Palo Alto Networks (NYSE:PANW) this week announced mixed fiscal third-quarter results that paired strong sales growth with net losses. The cybersecurity specialist notched some key operating wins in the period, including bulking up its customer list and securing higher spending from existing clients. On the downside, its average contract length shrank, and the company's aggressive acquisition strategy continued to drain cash from its books.
In a conference call with investors, Chairman and CEO Nikesh Arora and his team broke down the rationale for the company's latest purchases while expressing optimism about Palo Alto Networks' broader growth strategy. Here are a few highlights from that presentation.
"Our core business continues to be strong, with customers becoming more security aware and looking for simplicity in their infrastructure," Arora said. "We continue to make it easier to deploy more services in our firewalls in the most secure way, and you should expect us to add more capability here."

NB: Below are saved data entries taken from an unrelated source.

(** C5: after [setUp] and any history of window events the application
    went through (every close being that of a window in the list), the
    window list holds each window created and not closed, once: so it is
    empty only when every window created has been closed. A new window
    appends one fresh handle to it. Closing a window of the list removes
    that handle and nothing else, and runs the toolkit's shutdown when the
    list is empty after the removal and only then. *)
Theorem window_list_tracks_open_windows
    (abspath : string -> string) (path_exists : string -> bool)
    (locale : gmap string string) (a0 : app) (t0 : trace)
    (events : list window_event) (a : app) (t : trace) :
  Application.setUp abspath path_exists locale = inr (a0, t0) ->
  run a0 events = inr (a, t) ->
  NoDup (windows a)
  /\ (forall w, w ∈ windows a <-> w < next_window a /\ CloseWindow w ∉ events)
  /\ next_window a = S (length (filter (fun e => e = NewWindow) events))
  /\ (windows a = [] <-> forall w, w < next_window a -> CloseWindow w ∈ events)
  /\ (exists a',
        MenuEventHandler.on_new_window (Some a) = (Some a', [ShowWindow (next_window a)])
        /\ windows a' = windows a ++ [next_window a]
        /\ next_window a ∉ windows a)
  /\ (forall w, w ∈ windows a ->
        exists a',
          KolibriView.shutdown w (Some a)
          = inr (Some a', if decide (windows a' = []) then [SuperShutdown] else [])
          /\ windows a' = filter (fun y => y ≠ w) (windows a)
          /\ length (windows a) = S (length (windows a'))).
Proof.
  intros Hsetup Hrun.
  pose proof (run_tracks events a0 [] a t (setUp_tracks _ _ _ _ _ Hsetup) Hrun)
    as (Hnd & Hopen & Hclosed & Hnext).
  simpl in *. split; [done|]. split; [done|]. split; [done|].
  split; [|split].
  - split.
    + intros Hempty w Hlt.
      destruct (decide (CloseWindow w ∈ events)) as [Hin|Hout]; [done|].
      assert (w ∈ windows a) as Hw by by apply Hopen.
      rewrite Hempty in Hw. by apply elem_of_nil in Hw.
    + intros Hall. destruct (windows a) as [|w l] eqn:Hl; [done|].
      assert (w ∈ w :: l) as Hw by left.
      apply Hopen in Hw as [Hlt Hno]. by apply Hall in Hlt.
  - eexists. simpl. split; [done|]. split; [done|].
    intros Hin%Hopen. lia.
  - intros w Hw. unfold KolibriView.shutdown.
    destruct (list_remove_filter w (windows a) Hnd Hw) as [-> Hlen].
    exists {| loader_url := loader_url a; kolibri_loaded := kolibri_loaded a;
              view := view a; windows := filter (fun y => y ≠ w) (windows a);
              next_window := next_window a |}.
    simpl. split; [|done].
    destruct (filter (fun y => y ≠ w) (windows a)) as [|y l]; reflexivity.
Qed.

Palo Alto Networks grew sales by 28% to $727 million, which easily surpassed the 24% forecast management issued back in late February. The robust gains were powered by a rising customer base, including the signing of one of its largest deals to date. The company is also finding plenty of ways to offer more services to existing clients, and it boosted spending by more than $5 million each with 10 of its current customers. Average spending among its biggest 25 customers was up 35% year over year, CFO Kathy Bonanno said.
Transitioning to subscriptions
"The new products and delivery mechanisms are more [software-as-a-service-] based and have a different consumption model, and many cloud customers purchase annual subscriptions rather than a multiyear deal," Arora said.
A few growth metrics deteriorated this quarter as a result of what management called a healthy transition toward more term-based contracts. Billings growth dipped to 25% from 27% in the prior quarter, and deferred revenue gains overall slipped to 27% from 32%. Average contract length shrank to 36 months from 40 months.
Executives said they weren't worried about these shifts, since they were mainly a consequence of customers' increasing appetite for cloud-based subscription contracts over outright license purchases. This move will pressure growth over the short term but should lift cash flow and operating margins over time. Palo Alto Networks is also shifting its marketing focus away from multiyear contracts that typically include large discounts. As a result, investors should continue to see contract lengths shorten while gross profit margins improve.
Aggressively buying growth
"This is a rare feat -- to acquire a company, transform its revenue and its profile and trajectory in six months is unheard of," Arora observed.
After spending more than $1 billion acquiring several niche security companies since early 2017, investors might have expected Palo Alto Networks to ease off the large purchases. Instead, the company this week announced plans to buy Twistlock and PureSec in cash deals worth more than $400 million total. Twistlock will add container security to its suite, while PureSec is a leader in serverless security.
The acquisitions are creating expenses in addition to the buyout price. They're also taking up valuable time from the management team as it integrates them into the Palo Alto Networks umbrella. Executives are confident that the deals will pay off, and, to support that claim, they noted that the recent RedLock deal has already delivered robust sales growth. More important, Palo Alto Networks believes customers increasingly want to buy a full suite of services in an all-in-one package.
Thus, it makes sense for the software specialist to plow ahead with its acquisition strategy. "We are driving hard and fast to try to keep creating integrations," Arora explained, "so customers don't have to buy these products and spend time integrating" themselves.